The WORD in Other Words by Fr Dionisio Miranda SVD (Philippines) for Tuesday in Octave of Christmas
Visualize yourself waiting for a flight at the airport lounge, surrounded by small and bigger groups. Or, imagine yourself sipping coffee at a small bistro, watching that family at the corner table. Picture yourself in the lobby before the convention begins. Recall that protest demonstration complete with megaphones. Did you ever count the many conversations going on?. Finally, suppose that you were deaf and despite your lip-reading skills, can only guess at the other words being exchanged.
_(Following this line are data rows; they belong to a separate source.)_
(** ** Reads outside the row and outside the buffer *)

(** In the last row of any image at least 7 pixels wide, column
    [width - 3] takes the interior branch and reads two words past the
    [width * height] pixels. *)
Lemma reads_past_the_buffer (width height : Z) :
  7 <= width -> 1 <= height ->
  reads ((height - 1) * width + (width - 3)) width (width - 3) =
  map (fun d => width * height + d) [-6; -5; -4; -3; -2; -1; 0; 1].
Proof.
  intros Hw Hh. unfold reads. change HALF_KERNEL with 3.
  replace (width - 3 <? 3) with false by (symmetry; apply Z.ltb_ge; lia).
  replace (width - 3 <? width - 3) with false
    by (symmetry; apply Z.ltb_ge; lia).
  cbn [flat_map map app]. list_eq; lia.
Qed.

(** C4 on a 10x10 image.  Column 7 = width - 3 takes the interior branch,
    whose two unaligned loads cover the columns 4 to 11: in the last row
    they read the offsets 100 and 101, past the 100 pixels of the buffer
    (and column 6 reads offset 100); in the other rows they read the
    first two pixels of the next row.  The word at offset 100 is the
    seventh pixel of the window of row 9, column 7: it changes the pixel
    that the narrow pass stores for that position. *)
Theorem reads_past_the_buffer_10x10 :
  (HALF_KERNEL = 3 /\ (10 - HALF_KERNEL <? 7) = false) /\
  reads (9 * 10 + 7) 10 7 = [94; 95; 96; 97; 98; 99; 100; 101] /\
  reads (9 * 10 + 6) 10 6 = [93; 94; 95; 96; 97; 98; 99; 100] /\
  reads (0 * 10 + 7) 10 7 = [4; 5; 6; 7; 8; 9; 10; 11] /\
  (forall a, 0 <= a < 10 * 10 -> black_then_white a = black a) /\
  blur_impl_horizontal_pass_sse2 stack_zero black black kernel_16 10 10
    (10 * 7 + 9) = 0 /\
  blur_impl_horizontal_pass_sse2 stack_zero black_then_white black kernel_16
    10 10 (10 * 7 + 9) = 0x24242424.
Proof.
  split; [split; reflexivity|].
  do 3 (split; [reflexivity|]).
  split.
  - intros a Ha. unfold black_then_white, black.
    destruct (Z.eqb_spec a 100); [lia|reflexivity].
  - split; vm_compute; reflexivity.
Qed.

(** ** Flat images *)

(** A window of seven equal pixels is answered by that pixel: the narrow
    arithmetic itself preserves flat fields. *)
Lemma sse2_pixel_flat (rgbaIn : array __m128i) (p q : Z) :
  0 <= p < 2 ^ 32 ->
  holds rgbaIn [p; p; p; p; p; p; p; q] ->
  sse2_pixel rgbaIn = p.
Proof.
  intros Hp H. rewrite (sse2_pixel_eq _ _ _ _ _ _ _ _ _ H).
  assert (E : forall k,
            sat8 (scale7 (channel_sum k [p; p; p; p; p; p; p])) = channel k p).
  { intros k. pose proof (channel_range k p) as B.
    unfold channel_sum. cbn [map fold_right].
    rewrite scale7_exact by lia.
    replace ((2 * (channel k p + (channel k p + (channel k p + (channel k p
               + (channel k p + (channel k p + (channel k p + 0))))))) + 7)
             / 14) with (channel k p)
      by (apply Z.div_unique with 7; lia).
    unfold sat8, clamp. lia. }
  cbn [map]. rewrite !E, <- le_split_pixel.
  rewrite le_combine_split. apply Z.mod_small. exact Hp.
Qed.

(** C5 on flat red images with sigma = 2.0 and zero words around the
    buffers.  Narrow backend, 4x4: row 3 reads the offsets 16 and 17 at its
    columns 1 and 2, and row 0 reads the offsets -1 and -2 at its column 3;
    thirteen of the sixteen pixels that the call leaves in [src] are no
    longer red.  Narrow backend, 7x7: column 4 of the last row takes the
    interior branch and reads offset 49, in both passes; five pixels are
    no longer red.  Wide pass, 4x4, with the kernel (1, 2, 3, 4, 3, 2, 1)
    / 16: no pixel stays red, since the seventh pixel is multiplied by an
    unwritten cell of [kernels]. *)
Theorem flat_red_4x4_not_preserved (expf : F32.t -> F32.t) :
  map (fst (blur_impl_sse2 expf stack_zero red_4x4 black 4 4 (F32.of_Z 2)))
    (map Z.of_nat (seq 0 16)) =
  [red; 3925868778; 3758096608; 4110418165;
   red; 3925868778; 3405775051; 2885681324;
   red; 4110418165; 3841982693; 2264924295;
   3053453494; 3925868778; 3573547221; 3841982693] /\
  filter
    (fun a =>
       negb (fst (blur_impl_sse2 expf stack_zero red_7x7 black 7 7
                    (F32.of_Z 2)) a =? red))
    (map Z.of_nat (seq 0 49)) = [25; 32; 34; 39; 46] /\
  map (blur_impl_horizontal_pass_avx stack_zero red_4x4 black kernel_16 4 4)
    (map Z.of_nat (seq 0 16)) =
  [4009754863; 4009754863; 4009754863; 4009754863;
   4009754863; 4009754863; 4009754863; 3741319391;
   4009754863; 4009754863; 4009754863; 3204448447;
   3472883919; 4009754863; 4009754863; 4009754863].
Proof.
  unfold blur_impl_sse2. cbv zeta. cbn [fst].
  rewrite !pass_sse2_loop.
  split; [|split]; vm_compute; reflexivity.
Qed.

(** ** The wide pass on one window *)

(** C2 on a row of seven grey pixels (channel value 128) with the kernel
    (1, 2, 3, 4, 3, 2, 1) / 16.  The weighted sum of the specification is
    128 in every channel.  The code declares [rgbaIn] with
    [REGISTERS_CNT] = 2 cells and [kernels] with [HALF_KERNEL] = 3 cells,
    and reads [rgbaIn[2]], [rgbaIn[3]] and [kernels[3]] to [kernels[6]]:
    the seventh pixel is multiplied by the stack word [kernels[3]], and
    [kernel[6]] multiplies a pixel of [rgbaIn[3]].  With zero stack words
    the centre pixel comes out as 120 in every channel, with other stack
    words as 255. *)
Theorem avx_pass_reads_unwritten_cells :
  (REGISTERS_CNT = 2 /\ HALF_KERNEL = 3) /\
  firstn 7 (window stack_zero flat_grey (0 * 7 + 3) 7 3) =
    [grey; grey; grey; grey; grey; grey; grey] /\
  map (weighted_channel kernel_16
         (firstn 7 (window stack_zero flat_grey (0 * 7 + 3) 7 3)))
    [0; 1; 2; 3] = [128; 128; 128; 128] /\
  map (fun k =>
         channel k
           (blur_impl_horizontal_pass_avx stack_zero flat_grey black
              kernel_16 7 1 (1 * 3 + 0)))
    [0; 1; 2; 3] = [120; 120; 120; 120] /\
  map (fun k =>
         channel k
           (blur_impl_horizontal_pass_avx stack_ones flat_grey black
              kernel_16 7 1 (1 * 3 + 0)))
    [0; 1; 2; 3] = [255; 255; 255; 255].
Proof.
  split; [split; reflexivity|].
  repeat split; vm_compute; reflexivity.
Qed.

(** * The kernel in floating point *)

(** ** Powers of two *)

Lemma p2_pos (e : Z) : (0 < p2 e)%R.
Proof. unfold p2. apply powerRZ_lt. lra. Qed.

Lemma p2_add (a b : Z) : p2 (a + b) = (p2 a * p2 b)%R.
Proof. unfold p2. apply powerRZ_add. lra. Qed.

Lemma p2_0 : p2 0 = 1%R.
Proof. reflexivity. Qed.

Lemma p2_1 : p2 1 = 2%R.
Proof. unfold p2. change (powerRZ 2 1) with (2 * 1)%R. lra. Qed.

Lemma p2_m1 : p2 (-1) = (/ 2)%R.
Proof. unfold p2. change (powerRZ 2 (-1)) with (/ (2 * 1))%R. f_equal. lra. Qed.

Lemma p2_succ (e : Z) : p2 (e + 1) = (2 * p2 e)%R.
Proof. rewrite p2_add, p2_1. lra. Qed.

Lemma p2_pred (e : Z) : p2 (e - 1) = (p2 e / 2)%R.
Proof.
  replace (e - 1) with (e + -1) by lia. rewrite p2_add, p2_m1. lra.
Qed.

Lemma p2_inv (e : Z) : (p2 e * p2 (- e) = 1)%R.
Proof. rewrite <- p2_add. replace (e + - e) with 0 by lia. apply p2_0. Qed.

Lemma p2_nonneg_IZR (e : Z) : 0 <= e -> p2 e = IZR (2 ^ e).
Proof.
  intros H. unfold p2. rewrite <- (Z2Nat.id e) by lia.
  rewrite <- pow_powerRZ. rewrite <- pow_IZR. reflexivity.
Qed.

Lemma p2_le (a b : Z) : a <= b -> (p2 a <= p2 b)%R.
Proof.
  intros H. replace b with (a + (b - a)) by lia. rewrite p2_add.
  rewrite (p2_nonneg_IZR (b - a)) by lia.
  assert (H0 : 0 < 2 ^ (b - a)) by (apply Z.pow_pos_nonneg; lia).
  assert (H1 : 1 <= 2 ^ (b - a)) by lia.
  apply IZR_le in H1. pose proof (p2_pos a). nra.
Qed.

(** ** Right shifts keep track of the position *)

Lemma loc_of_shr_record_of_loc (m : Z) (l : location) :
  loc_of_shr_record (shr_record_of_loc m l) = l /\
  shr_m (shr_record_of_loc m l) = m.
Proof. destruct l as [|[| |]]; split; reflexivity. Qed.

Lemma IZR_xO (p : positive) : IZR (Zpos p~0) = (2 * IZR (Zpos p))%R.
Proof. change (Zpos p~0) with (2 * Zpos p). apply mult_IZR. Qed.

Lemma IZR_xI (p : positive) : IZR (Zpos p~1) = (2 * IZR (Zpos p) + 1)%R.
Proof.
  change (Zpos p~1) with (2 * Zpos p + 1). rewrite plus_IZR, mult_IZR. lra.
Qed.


Lemma Rabs_bounds (x a : R) : (Rabs x <= a -> - a <= x <= a)%R.
Proof. unfold Rabs. destruct (Rcase_abs x); lra. Qed.

Lemma shr_1_ok (mrs : shr_record) (y : R) :
  0 <= shr_m mrs ->
  loc_ok (shr_m mrs) (loc_of_shr_record mrs) y ->
  0 <= shr_m (shr_1 mrs) /\
  loc_ok (shr_m (shr_1 mrs)) (loc_of_shr_record (shr_1 mrs)) (y / 2).
Proof.
  destruct mrs as [m r s]. cbn [shr_m]. intros Hm H.
  destruct m as [|p|p]; [| |lia].
  - destruct r, s; cbn [shr_1 shr_m loc_of_shr_record loc_ok orb] in *;
      (split; [lia|lra]).
  - destruct p as [p|p|]; destruct r, s;
      cbn [shr_1 shr_m loc_of_shr_record loc_ok orb] in *;
      rewrite ?(IZR_xO p), ?(IZR_xI p) in H; (split; [lia|lra]).
Qed.

Lemma iter_pos_shr_1_ok (p : positive) :
  forall (mrs : shr_record) (y : R),
    0 <= shr_m mrs ->
    loc_ok (shr_m mrs) (loc_of_shr_record mrs) y ->
    0 <= shr_m (SpecFloat.iter_pos shr_1 p mrs) /\
    loc_ok (shr_m (SpecFloat.iter_pos shr_1 p mrs))
      (loc_of_shr_record (SpecFloat.iter_pos shr_1 p mrs)) (y * p2 (- Zpos p)).
Proof.
  induction p as [p IH|p IH|]; intros mrs y Hm H; cbn [SpecFloat.iter_pos].
  - destruct (shr_1_ok mrs y Hm H) as [Hm1 H1].
    destruct (IH _ _ Hm1 H1) as [Hm2 H2].
    destruct (IH _ _ Hm2 H2) as [Hm3 H3].
    split; [exact Hm3|].
    replace (y * p2 (- Zpos p~1))%R with (y / 2 * p2 (- Zpos p) * p2 (- Zpos p))%R;
      [exact H3|].
    replace (- Zpos p~1) with (-1 + (- Zpos p + - Zpos p)) by lia.
    rewrite !p2_add, p2_m1. lra.
  - destruct (IH _ _ Hm H) as [Hm2 H2].
    destruct (IH _ _ Hm2 H2) as [Hm3 H3].
    split; [exact Hm3|].
    replace (y * p2 (- Zpos p~0))%R with (y * p2 (- Zpos p) * p2 (- Zpos p))%R;
      [exact H3|].
    replace (- Zpos p~0) with (- Zpos p + - Zpos p) by lia.
    rewrite !p2_add. lra.
  - destruct (shr_1_ok mrs y Hm H) as [Hm1 H1]. split; [exact Hm1|].
    cbn [Z.opp]. rewrite p2_m1. exact H1.
Qed.

(** After [shr], the same real [X] is described at the new exponent. *)
Lemma shr_ok (mrs : shr_record) (e n : Z) (X : R) :
  0 <= shr_m mrs ->
  loc_ok (shr_m mrs) (loc_of_shr_record mrs) (X * p2 (- e)) ->
  let '(mrs', e') := shr mrs e n in
  e' = e + Z.max n 0 /\
  0 <= shr_m mrs' /\
  loc_ok (shr_m mrs') (loc_of_shr_record mrs') (X * p2 (- e')).
Proof.
  intros Hm H. unfold shr. destruct n as [|p|p].
  - split; [lia|]. split; assumption.
  - destruct (iter_pos_shr_1_ok p mrs _ Hm H) as [Hm' H'].
    split; [lia|]. split; [exact Hm'|].
    replace (- (e + Zpos p)) with (- e + - Zpos p) by lia.
    rewrite p2_add, <- Rmult_assoc. exact H'.
  - split; [lia|]. split; assumption.
Qed.

(** ** Rounding to nearest, ties to even *)

Lemma round_nearest_even_ok (m : Z) (l : location) (y : R) :
  loc_ok m l y ->
  (round_nearest_even m l = m \/ round_nearest_even m l = m + 1) /\
  (Rabs (IZR (round_nearest_even m l) - y) <= / 2)%R /\
  (l = loc_Exact -> IZR (round_nearest_even m l) = y).
Proof.
  intros H. destruct l as [|[| |]]; cbn [round_nearest_even loc_ok] in *.
  - split; [auto|]. split; [|auto]. subst y.
    rewrite Rminus_diag, Rabs_R0. lra.
  - destruct (Z.even m); (split; [auto|]); (split; [|discriminate]);
      rewrite ?plus_IZR; apply Rabs_le; lra.
  - split; [auto|]. split; [|discriminate]. apply Rabs_le; lra.
  - split; [auto|]. split; [|discriminate].
    rewrite plus_IZR. apply Rabs_le; lra.
Qed.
That thought experiment underlines how critical words are in human communication, and in fact for most human relations to even arise. We begin encounters with “Good morning,” or “How are you today?” Even business casually begins with, “How may we be of service to you today?” Keeping that in mind, how many words do we utter in a day, and how many of those ultimately matter? How many words do we exchange — between husband and wife, among family members. In the office, at play? How many of those build up, and how many destroy? How many are laced with sarcasm or wrapped in care? How many represent the best of ourselves, and how many would we wish we never said?
At the start of his version of the Jesus story, John imagines the silence of God before creation when the only Word that was uttered was within God as God. But just as love cannot contain itself and must express itself, so the God of life opened up to all of reality, creating the universe and humankind purely by creative words, as dramatized by Genesis. John‘s point is that the world was created out of love and was the overflow of the power of life within God. If so, then the words we utter as God’s creatures are meant always and somehow to radiate God‘s life-creating and life-sustaining purposes.
Words, evidently are not only words. Beyond the verbal, we express our feelings towards others through material things, offered as gifts. Recall how much time and money we just spent this season to find the appropriate gifts for everyone we care about, only to realize that it is not the size or the price that matters, so much as the thought and the valuing that drives the gift-giving in the first place. In short gifts are no more than words become materially tangible.
Similarly, John says that the Word took form not only in messaging; God’s many and varied words to humanity in the form of creation itself and the inexhaustible gifts it continues to generate for human beings. Pope Francis reminds us in Laudato Si that the world is not only home, but partner in dialogue. Nature offers itself to us as gift even when our response to it is ingratitude, indifference or abuse.
All that is preface, or Prologue, for what John finally wants to say is that the Word is all that Yahweh was speaking to Israel in the history of salvation — in the many episodes of blessing and ingratitude, and varied chapters of grace and sin.
Word became matter, became historical narrative, and finally became flesh. When God ran out of words, so to speak, God spoke in the most definitive of forms — his Word became flesh: it took on human nature in Jesus. With Jesus as God‘s finishing and fullest Word to us, each human being finally discovers the only Word that matters — that we be as Godly to each other as Jesus was, through incarnated love, meaning, through flesh and blood presence and sacrifice.